Andy Cowper on workforce as the biggest issue facing the NHS currently
Workforce is the biggest issue facing the NHS right now. Funding is not fully sorted, at all (particularly capital funding), but as I have previously written, the Treasury Munchkins’ expressed preference for inadequate NHS funding increases is swiftly followed by a revealed preference for coming up with the cash when Munchkin feet are held to the fire of DEL breach reality.
Treasury Munchkins in ‘not deities’ shock
(Fellow fans of the Treasury Munchkin community may have taken some delight in their pearl-clutching response to the maverick capital “long-lifing” accountancy tricks used by or recommended to many NHS trusts.
I would hope that with this, we could finally put to bed the notion of “Treasury” as being God-like superpowers with mystical powers, and regard them as what they rightly are, as I wrote: the banking function of government. They are not omniscient or omnipotent. They are, at best, accountants, and on the basis of this, not particularly well-informed or streetwise ones.)

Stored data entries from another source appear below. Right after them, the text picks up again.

(* ===== verification/PyRepr.v ===== *)
(** * The text of a float

    [float.__repr__]: the shortest decimal that is read as the float, the nearest to it
    among those of that length, in fixed notation from 1e-4 to 1e16 and with an exponent
    elsewhere.  Seventeen digits are always enough, so that what is written is read back. *)

From S2P Require Import Prelude PyStr PyInt PyFloat PySort Fields PyJson.

(** The floats among the integers: those that a rounding leaves. *)
Definition is_float (x : Z) : bool := round_frac x 1 =? x.

(** ** The digits *)

(** The exponent of the first decimal digit of [x > 0]. *)
Definition exponent10 (x : float) : Z :=
  if one <=? x then Z.of_nat (ndigits (x / one)) - 1 else - Z.of_nat (ndigits ((one - 1) / x)).

(** The two integers around [x / 10^s], the nearest first. *)
Definition nearest_decimals (x : float) (s : Z) : Z * Z :=
  let num := if 0 <=? s then x else x * 10 ^ (- s) in
  let den := if 0 <=? s then one * 10 ^ s else one in
  let digits := round_half_even num den in
  (digits, if digits * den <=? num then digits + 1 else digits - 1).

Definition reads_as (x : float) (digits s : Z) : bool := decimal_float false digits s =? x.
(* ===== verification/TimeIntervals.v ===== *)
(** * Time intervals (benchmark_framework/logs.py, TimeInterval, TimeIntervals and
    NodeLog.parse_time_intervals)

    The three phases of a block at the primary: FBFT from the sending of the
    pre-prepare to the start of ROAST, ROAST until the block is submitted, and
    Bitcoin until the submission returns. *)

From S2P Require Import Prelude PyStr PyInt PyFloat PyDict PyRegex PyTime LogEvents NodeLog.

Inductive TimeIntervalType : Type := FBFT | ROAST | BITCOIN.

#[global] Instance TimeIntervalType_eq_dec : EqDecision TimeIntervalType.
Proof. solve_decision. Defined.

(** [set(TimeIntervalType)] *)
Definition time_interval_types : list TimeIntervalType := [FBFT; ROAST; BITCOIN].

Record TimeInterval : Type := MkTimeInterval {
  start_time : float;
  end_time : float;
  interval_type : TimeIntervalType }.

(** [TimeInterval(...)], with the assertion of [__post_init__]. *)
Definition make_time_interval (start_time end_time : float) (interval_type : TimeIntervalType)
    : result TimeInterval :=
  _ ← py_assert (start_time <? end_time);
  Ok (MkTimeInterval start_time end_time interval_type).

Definition diff (i : TimeInterval) : float := fsub (end_time i) (start_time i).

(** [intervals_by_height] *)
Abbreviation TimeIntervals := (list (Z * list (TimeIntervalType * TimeInterval))).

Definition validate_keys (keys : list TimeIntervalType) : result unit :=
  py_assert (forallb (fun t => bool_decide (t ∈ keys)) time_interval_types
             && forallb (fun t => bool_decide (t ∈ time_interval_types)) keys).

Workforce is issue number one right now, as I suggested back in 2017 in my five linked pieces of the biggest problems facing the NHS. (Five Easy Pieces they weren’t.)
Mind the gap
This week’s publication of ”Closing The Gap”, a definitive joint report on the subject between the holy trinity of health thinktanks, Health Foundation, King’s Fund and Nuffield Trust, reminds us of the fact.
It is an excellent and comprehensive piece of work. And it makes it clear that, as I wrote in 2017, “the first of Cowper’s Universal Laws Of Healthcare: while solving a workforce crisis is neither cheap, nor easy nor quick, it is straightforward. You find out why people are leaving early, and you fix that (see the later “culture” instalment in this series); and you spend a lot of money and a great deal of care on recruiting more of the right kind of people into the right kind of careers and roles”.

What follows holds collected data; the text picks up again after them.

Lemma notify_step txs txs' rows s h t :
  let numbers := hash_to_number txs in
  fresh txs -> notified numbers txs txs' rows -> Forall (fun row => exists t, to_posix row.1 = Ok t /\ 0 <= t) rows ->
  to_posix s = Ok t ->
  match notify numbers txs' (s, h) with
  | Ok txs'' => notified numbers txs txs'' (rows ++ [(s, h)])
  | Raise e => e = AssertionError /\ is_Some (dget h numbers) /\ (3 <= length (times_of h (rows ++ [(s, h)])))%nat
  end.
Proof.
  intros numbers Hf Hnot Hrows Hs. destruct (dget h numbers) as [n|] eqn:Hn.
  - destruct (hash_to_number_sound txs h n Hf Hn) as (tx & Htx & Eh). subst h.
    destruct (Hnot n tx Htx) as [Hlen Hget]. unfold tx_times in Hlen, Hget.
    rewrite decide_True in Hlen, Hget by done.
    assert (Forall (fun x => 0 <= x) (times_of (tx_hash tx) rows)) as Hpos.
    { apply Forall_forall. intros x Hx. apply list_elem_of_omap in Hx as (row & Hin & Hrow).
      rewrite Forall_forall in Hrows. destruct (Hrows row Hin) as (x' & Hx' & ?). rewrite Hx' in Hrow.
      case_decide; [|done]. by injection Hrow as <-. }
    rewrite (notify_known numbers txs' n tx _ s t Hn Hget Hpos Hs).
    assert (forall txs'', dget n txs'' = Some (with_times tx (times_of (tx_hash tx) rows ++ [t])) ->
              (forall k, k <> n -> dget k txs'' = dget k txs') -> (length (times_of (tx_hash tx) rows) < 2)%nat ->
              notified numbers txs txs'' (rows ++ [(s, tx_hash tx)])) as Hnew.
    { intros txs'' Hn'' Hother Hlt k tx' Htx'. rewrite (tx_times_snoc _ _ _ _ _ _ t Hs).
      destruct (decide (k = n)) as [->|Hk].
      - assert (tx' = tx) as -> by congruence. rewrite decide_True by done. unfold tx_times. rewrite decide_True by done.
        rewrite length_app. cbn [length]. split; [lia|done].
      - rewrite decide_False, app_nil_r by (intros [_ ?]; congruence). rewrite Hother by done. by apply Hnot. }
    destruct (length (times_of (tx_hash tx) rows)) as [|[|m]] eqn:El.
    + apply Hnew; [apply dget_dset_eq|intros; by apply dget_dset_ne|lia].
    + apply Hnew; [apply dget_dset_eq|intros; by apply dget_dset_ne|lia].
    + split; [done|]. split; [by eexists|]. rewrite (times_of_snoc _ _ _ _ _ Hs), decide_True, length_app, El by done.
      cbn. lia.
  - unfold notify. rewrite Hn. intros k tx Htx. rewrite (tx_times_snoc _ _ _ _ _ _ t Hs).
    rewrite decide_False, app_nil_r by (intros [_ ?]; congruence). by apply Hnot.
Qed.

(** The loop on the notifications, on rows in any order with readable time
    stamps: either every transaction that was sent has at the end its first
    notification as its entry in the mempool and its second one, if any, as its
    finalization, the others being left unknown; or the loop fails, and some
    transaction has three notifications. *)
Theorem notifications_spec sent txs rows :
  foldM add_sent [] sent = Ok txs ->
  Forall (fun row => exists t, to_posix row.1 = Ok t /\ 0 <= t) rows ->
  match foldM (notify (hash_to_number txs)) txs rows with
  | Ok txs' => forall n tx, dget n txs = Some tx ->
                 dget n txs' = Some (with_times tx (tx_times (hash_to_number txs) n tx rows))
  | Raise e => e = AssertionError
               /\ exists h, is_Some (dget h (hash_to_number txs)) /\ (3 <= length (times_of h rows))%nat
  end.
Proof.
  intros Hsent%sent_fresh Hrows; [|by split; constructor].
  assert (match foldM (notify (hash_to_number txs)) txs rows with
          | Ok txs' => notified (hash_to_number txs) txs txs' rows
          | Raise e => e = AssertionError
                       /\ exists h, is_Some (dget h (hash_to_number txs)) /\ (3 <= length (times_of h rows))%nat
          end) as H.
  { induction rows as [|[s h] rows IH] using rev_ind.
    - intros n tx Htx. destruct Hsent as [_ Hall]. rewrite Forall_forall in Hall.
      destruct (Hall (n, tx)) as [_ E]; [by apply dget_Some_elem|]. cbn in E.
      assert (tx_times (hash_to_number txs) n tx [] = []) as -> by (unfold tx_times; by case_decide).
      cbn [length]. rewrite E. split; [lia|done].
    - rewrite Forall_app, Forall_singleton in Hrows. destruct Hrows as [Hrows (t & Ht & _)]. specialize (IH Hrows).
      rewrite foldM_app. destruct (foldM (notify _) txs rows) as [txs'|e]; cbn [mbind result_bind foldM].
      + pose proof (notify_step txs txs' rows s h t Hsent IH Hrows Ht) as Hstep. cbn zeta in Hstep.
        destruct (notify _ txs' (s, h)); cbn [mbind result_bind]; [done|]. destruct Hstep as (-> & ? & ?). eauto.
      + destruct IH as (-> & h' & Hh' & Hlen). split; [done|]. exists h'. split; [done|].
        rewrite (times_of_snoc _ _ _ _ _ Ht), length_app. lia. }
  destruct (foldM (notify _) txs rows); [|done]. intros n tx Htx. by apply H.
Qed.

(** The search never finds a pattern with a literal that the text does not contain. *)
Lemma findall_needs l r s : Lit l ∈ r -> contains l s = false -> findall r s = [].
Proof.
  intros Hl Hs. unfold findall. cbn [findall_go]. destruct (search r s) as [[gs t]|] eqn:E; [|done].
  apply search_sound in E as (a & m & -> & Hm). apply (matches_literal l) in Hm; [|done].
  apply contains_true_iff in Hm as (u & v & ->). apply not_true_iff_false in Hs. destruct Hs.
  apply contains_true_iff. exists (a ++ u)%string, (v ++ t)%string. by rewrite <-!str_app_assoc.
Qed.

(** A client log without the text "Sending transaction number " gives no
    transaction, whatever it says about sent transactions: and the clients
    write "Sent transaction number". *)
Theorem parse_clients_sent log c :
  contains "Sending transaction number " log = false -> parse_clients log = Ok c -> tx_logs c = [].
Proof.
  intros Hno Hc. unfold parse_clients in Hc. case_match; [done|].
  rewrite (findall_needs "Sending transaction number " sending_pattern log) in Hc; [|set_solver|done].
  assert (forall rows, foldM (notify (hash_to_number [])) [] rows = Ok []) as Hnone.
  { intros rows. rewrite (foldM_pure _ (fun s _ => s)); [f_equal; by induction rows|by intros s [ts h] _]. }
  cbn [foldM] in Hc.
  repeat match goal with
  | H : _ ≫= _ = Ok _ |- _ => let a := fresh "a" in let Ha := fresh "Ha" in apply bind_Ok in H as (a & Ha & H)
  end.
  injection Hc as <-. cbn [tx_logs].
  repeat match goal with
  | H : Ok [] = Ok ?x |- _ => injection H as <-
  | H : foldM (notify (hash_to_number [])) [] _ = Ok _ |- _ => rewrite Hnone in H
  end.
  done.
Qed.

It’s straightforward. It’s expensive. It’s not quick. And it’s not cheap. “Closing The Gap” puts a price of just slightly under a billion pounds by 2023-24, which is one-twentieth of the promised funding increase.
King’s Fund chief executive Richard Murray told HSJ that the money should not come out of that £20 billion, however: “[You] could take it off the £20.5bn, but if you do that, it would mean it isn’t there for the other promises made in the long-term plan. Almost all workforce issues were parked for the workforce implementation plan. [This was] probably unnecessary and probably a mistake.”
Localism in workforce planning?
The latest word from the centre, in the joint letter from NHS Engroovement-Improveland co-chair (pro tem) Baroness Harding and national executive lead Julian Hartley suggests that local areas will be given much greater control over NHS workforce policy with responsibilities being devolved to local areas from national bodies.
So for workforce, will localism prove more effective than central planning? Mmmmmmm. It is interesting that all the long-term plan had to say about workforce was that ”an implementation plan is en route, chaps, don’t panic!”
Baroness Harding’s invitation by the prime minister to lead the development of the workforce implementation plan can look an awful lot like a hospital pass.
The taper trap
The NHS needs more staff. It needs to retain its current staff and try to get them to do more. And the annual allowance taper on pensions has produced some, seriously perverse incentives for consultants, as this Twitter thred by Financial Times pension correspondent Josephine Cumbo neatly encapsulates.
If this is not resolved, then the likelihood of improvement on waiting times is more than remote. The National Audit Office this week described progress on this agenda as insufficient.
Helpfully, the NAO put a one-off price of £700 million to cut the waiting list to its March 2018 level – which is a target NHS bosses originally set the system to achieve by this month in the 2018-19 planning guidance. And as my colleague James Illman points out, the system has tacitly acknowledged that it is going to miss that target too.
Towards a geonomics view: a call to long-term plan action
I almost got to the end of this column without mentioning our PC-World-loyalty-card-toting Secretary Of State For The Time Being, Matt ‘Ancock. But the sheer poetic beauty of his announcements this week about his genetic testing showing that he is at a 15 per cent higher risk of prostate cancer by the age of 75 (50 per cent higher than average) cannot pass unremarked.
Far better scientists than I have micturated from appropriate heights on his interpretation of the results.
In the spirit of national unity that we all so sorely need, I want to offer Mr ‘Ancock some heartening news of a fellow-geonomics testing veteran. The veteran in question is, of course, me.
Using extensive genetic testing, I have discovered that I am at 100 per cent risk of mortality from a medical condition known as “death”. The margin of error in this test prediction is marginal. Obviously, this news alarmed me greatly. I instantly went onto the most digital app I could find and booked a video consultation appointment with my GP to discuss what preventative strategies my mobile phone can deploy to remove my risk of this so-called “death”.
Readers can be reassured that I won’t take “death” lying down, and I pledge to all HSJ readers that I will not miss a single one of my NHS “death” screening appointments. Every little helps.